Esto no es una crisis fiscal (todavía)

La política fiscal es importante para los bonos. Muy importante. Pero, a diferencia de lo que se ha comentado recientemente, no vemos ningún indicio de que el aumento de los rendimientos se deba a un incremento del riesgo crediticio soberano.

En Estados Unidos, que presenta una de las peores trayectorias de deuda pública de todas las grandes economías, los rendimientos a largo plazo están subiendo menos que los de corto plazo. Los bonos del Tesoro estadounidense se están comportando mejor que los swaps y que sus homólogos internacionales. Los CDS soberanos de Estados Unidos han bajado en las últimas semanas. Ninguno de estos datos concuerda con la explicación de que el aumento de los rendimientos se deba a una mayor preocupación por la solvencia de EE.UU.

El coste de asegurar la deuda del Tesoro estadounidense frente a un impagoestá disminuyendo... no es el aumento del riesgo crediticio lo que está impulsando al alza los rendimientos

Fuente: Macrobond, Schroders, septiembre de 2026.

Esto no significa que debamos ser complacientes con los riesgos futuros del crédito soberano ni afirmar que las preocupaciones sobre la dinámica de la deuda no sean válidas. Lo son. Las trayectorias de la deuda entre los países desarrollados oscilan entre lo malo y lo muy malo. Simplemente, observamos muy pocos indicios de que hayan sido un factor en la revalorización reciente.

Además, la atención que presta el mercado a estas dinámicas de sostenibilidad fiscal depende en gran medida del contexto: cuando la inflación es baja o tiende a bajar, estos temores pueden, y suelen, remitir. Cuando la inflación es demasiado elevada o la política monetaria se endurece, resurgen rápidamente, como ocurre ahora. En otras palabras, los temores fiscales tienden a evolucionar en círculos virtuosos o viciosos.

Entonces, si no es el riesgo de crédito fiscal, ¿qué está provocando la reciente revalorización de los bonos?

En nuestra opinión, la verdadera razón del reciente aumento de los rendimientos globales es algo más banal.

La combinación de políticas es demasiado laxa para lograr una inflación sostenida del 2 %

Esta es, en una sola frase, la causa fundamental de la debilidad actual de los bonos.

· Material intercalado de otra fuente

(* ===== verification/RateLimit.v ===== *)
(** * The login rate limiter: [LoginRateLimiter] of
    src/src/service/login/mod.rs and [PasswordLoginPolicy] of
    src/src/service/login/policy.rs

    [Instant]s are nanoseconds of a monotonic clock and a configured number
    of seconds is below [2^63], so that window and lockout add without
    overflow.  [str::trim] and [str::to_lowercase] rest on the Unicode
    tables: the key normalisation is the argument [normalize]. *)

From S2P Require Import Prelude Catalog.

(** ** Whether password login is offered *)

Inductive PasswordLoginPolicy := PolicyEnabled | PolicyDisabled.

Definition policy_is_enabled (p : PasswordLoginPolicy) : bool :=
  match p with
  | PolicyEnabled => true
  | PolicyDisabled => false
  end.

Definition policy_as_str (p : PasswordLoginPolicy) : string :=
  match p with
  | PolicyEnabled => "enabled"
  | PolicyDisabled => "disabled"
  end.

(** [to_ascii_lowercase] maps each character. *)
Fixpoint ascii_lowercase_str (s : string) : string :=
  match s with
  | EmptyString => EmptyString
  | String c s => String (Macro.to_ascii_lowercase c) (ascii_lowercase_str s)
  end.

Definition policy_parse (trim : string → string) (raw : string) : option PasswordLoginPolicy :=
  let s := ascii_lowercase_str (trim raw) in
  if decide (s ∈ ["enabled"; "on"; "1"; "true"]) then Some PolicyEnabled
  else if decide (s ∈ ["disabled"; "off"; "0"; "false"]) then Some PolicyDisabled
  else None.

(** ** The limiter *)

Definition RATE_LIMITER_MAX_ENTRIES : nat := 10 * 1000.

Record RateLimitEntry := {
  attempts : Z;
  window_start : Z;
}.

Record LoginRateLimiter := {
  max_attempts : Z;
  window_secs : Z;
  lockout_secs : Z;
  limiter_policy : PasswordLoginPolicy;
  entries : gmap string RateLimitEntry;
}.

Definition LoginRateLimiter_new (max window lockout : Z) : LoginRateLimiter := {|
  max_attempts := max;
  window_secs := window;
  lockout_secs := lockout;
  limiter_policy := PolicyEnabled;
  entries := ∅;
|}.
Definition with_session (c : TokenClaims) (s : string) : TokenClaims := {|
  sub := sub c; claims_username := claims_username c; token_type := token_type c;
  iat := iat c; exp := exp c; iss := iss c; jti := jti c; sid := Some s;
  claims_roles := claims_roles c; claims_user_id := claims_user_id c;
  tenant_id := tenant_id c; relay_id := relay_id c;
  claims_workspace_id := claims_workspace_id c;
  claims_permissions := claims_permissions c; aud := aud c |}.

Definition with_roles (c : TokenClaims) (roles : list string) : TokenClaims := {|
  sub := sub c; claims_username := claims_username c; token_type := token_type c;
  iat := iat c; exp := exp c; iss := iss c; jti := jti c; sid := sid c;
  claims_roles := roles; claims_user_id := claims_user_id c;
  tenant_id := tenant_id c; relay_id := relay_id c;
  claims_workspace_id := claims_workspace_id c;
  claims_permissions := claims_permissions c; aud := aud c |}.

Definition with_audience (c : TokenClaims) (a : string) : TokenClaims := {|
  sub := sub c; claims_username := claims_username c; token_type := token_type c;
  iat := iat c; exp := exp c; iss := iss c; jti := jti c; sid := sid c;
  claims_roles := claims_roles c; claims_user_id := claims_user_id c;
  tenant_id := tenant_id c; relay_id := relay_id c;
  claims_workspace_id := claims_workspace_id c;
  claims_permissions := claims_permissions c; aud := Some a |}.

Definition with_user_id (c : TokenClaims) (u : string) : TokenClaims := {|
  sub := sub c; claims_username := claims_username c; token_type := token_type c; iat := iat c;
  exp := exp c; iss := iss c; jti := jti c; sid := sid c; claims_roles := claims_roles c;
  claims_user_id := Some u; tenant_id := tenant_id c; relay_id := relay_id c;
  claims_workspace_id := claims_workspace_id c; claims_permissions := claims_permissions c;
  aud := aud c |}.

Definition with_tenant (c : TokenClaims) (t : string) : TokenClaims := {|
  sub := sub c; claims_username := claims_username c; token_type := token_type c; iat := iat c;
  exp := exp c; iss := iss c; jti := jti c; sid := sid c; claims_roles := claims_roles c;
  claims_user_id := claims_user_id c; tenant_id := Some t; relay_id := relay_id c;
  claims_workspace_id := claims_workspace_id c; claims_permissions := claims_permissions c;
  aud := aud c |}.

Definition with_relay (c : TokenClaims) (r : string) : TokenClaims := {|
  sub := sub c; claims_username := claims_username c; token_type := token_type c; iat := iat c;
  exp := exp c; iss := iss c; jti := jti c; sid := sid c; claims_roles := claims_roles c;
  claims_user_id := claims_user_id c; tenant_id := tenant_id c; relay_id := Some r;
  claims_workspace_id := claims_workspace_id c; claims_permissions := claims_permissions c;
  aud := aud c |}.

Definition with_workspace (c : TokenClaims) (w : string) : TokenClaims := {|
  sub := sub c; claims_username := claims_username c; token_type := token_type c; iat := iat c;
  exp := exp c; iss := iss c; jti := jti c; sid := sid c; claims_roles := claims_roles c;
  claims_user_id := claims_user_id c; tenant_id := tenant_id c; relay_id := relay_id c;
  claims_workspace_id := Some w; claims_permissions := claims_permissions c; aud := aud c |}.
(** A name without the equals sign, and neither the separator nor white
    space in the name or the value. *)
Definition binding_ok (sep : Ascii.ascii) (nv : chars * chars) : Prop :=
  (equals ∉ nv.1) ∧ sep ∉ binding nv ∧ Forall (λ c, is_whitespace c = false) (binding nv).

Lemma binding_split n v name r : equals ∉ n → equals ∉ name → n ++ equals :: v = name ++ equals :: r → n = name ∧ v = r.
Proof.
  intros Hn Hname Heq. assert (H1 : split_once equals (n ++ equals :: v) = Some (n, v)) by (by apply split_once_Some).
  assert (H2 : split_once equals (n ++ equals :: v) = Some (name, r)) by (by apply split_once_Some). rewrite H1 in H2. by injection H2.
Qed.

Lemma trim_start_id s : Forall (λ c, is_whitespace c = false) s → trim_start s = s.
Proof. destruct s as [|c s]; [done|]. intros [Hc _]%Forall_cons. cbn. by rewrite Hc. Qed.
Lemma str_trim_id s : Forall (λ c, is_whitespace c = false) s → str_trim s = s.
Proof. intros Hs. unfold str_trim. rewrite (trim_start_id s) by done. rewrite trim_start_id by (by apply Forall_reverse). apply reverse_involutive. Qed.

(** A space behind a separator is trimmed away. *)
Lemma split_space s : str_trim <$> split_at semicolon (space :: s) = str_trim <$> split_at semicolon s.
Proof.
  cbn [split_at]. rewrite decide_False by done. destruct (split_at semicolon s) as [|piece pieces] eqn:Hs; [|done].
  exfalso. destruct s as [|c s]; cbn [split_at] in Hs; [done|]. destruct (decide _); [done|]. by destruct (split_at semicolon s).
Qed.

Lemma split_cookies l : Forall (binding_ok semicolon) l → l ≠ [] →
  str_trim <$> split_at semicolon (joined [semicolon; space] l) = binding <$> l.
Proof.
  induction 1 as [|nv l (Heq & Hsep & Hws) Hl IH]; [done|]. intros _. destruct l as [|nv' l].
  - cbn. rewrite split_at_no_sep by done. cbn. by rewrite str_trim_id.
  - change (joined _ (nv :: nv' :: l)) with (binding nv ++ semicolon :: space :: joined [semicolon; space] (nv' :: l)).
    rewrite split_at_app by done. rewrite fmap_cons, split_space, IH by done. by rewrite str_trim_id.
Qed.
Lemma split_query l : Forall (binding_ok ampersand) l → l ≠ [] → split_at ampersand (joined [ampersand] l) = binding <$> l.
Proof.
  induction 1 as [|nv l (Heq & Hsep & Hws) Hl IH]; [done|]. intros _. destruct l as [|nv' l].
  - cbn. by rewrite split_at_no_sep.
  - change (joined _ (nv :: nv' :: l)) with (binding nv ++ ampersand :: joined [ampersand] (nv' :: l)).
    rewrite split_at_app by done. by rewrite IH.
Qed.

Resolver la inflación también facilitaría considerablemente la resolución de muchos otros problemas.

El punto de partida es sencillo y está bien documentado: la capacidad de oferta mundial se ha visto mermada por diversas crisis, la más reciente en Oriente Medio, y la demanda de inversión del sector privado es excepcionalmente fuerte, ya que la inversión generacional en infraestructuras de inteligencia artificial coincide con un auge mundial de inversión manufacturera en sectores de la "vieja economía", vinculado en gran medida con el deseo global de desarrollar una mayor capacidad de defensa y de seguridad energética.

Con este contexto de demanda privada, la política monetaria y fiscal son demasiado laxas para alcanzar de forma sostenible una inflación del 2 %, especialmente en EE. UU.

Creemos que esta combinación de políticas es crucial: lo que importa no es la política monetaria por sí sola, sino cómo interactúan la política fiscal y la monetaria. Si la política fiscal estuviera reduciendo la demanda de la economía, la política monetaria sería lo suficientemente restrictiva como para alcanzar los objetivos de inflación. Pero no es así, por lo que no lo consigue.

A nuestro juicio, esto explica la verdadera importancia de la política fiscal en la reciente subida de los rendimientos: no se trata tanto del riesgo crediticio soberano, sino más bien de la creación de una demanda excesiva que la economía no puede absorber. El resultado neto es una inflación por encima del objetivo. Sin disciplina fiscal, una política monetaria más restrictiva debe actuar como factor de equilibrio. Es la válvula de escape.

¿Qué tiene que pasar para que dejen de subir los rendimientos a largo plazo?

Por desgracia, no podemos hacer desaparecer la inflación por arte de magia. Como inversores en renta fija, nuestra vida sería mucho más fácil si pudiéramos hacerlo.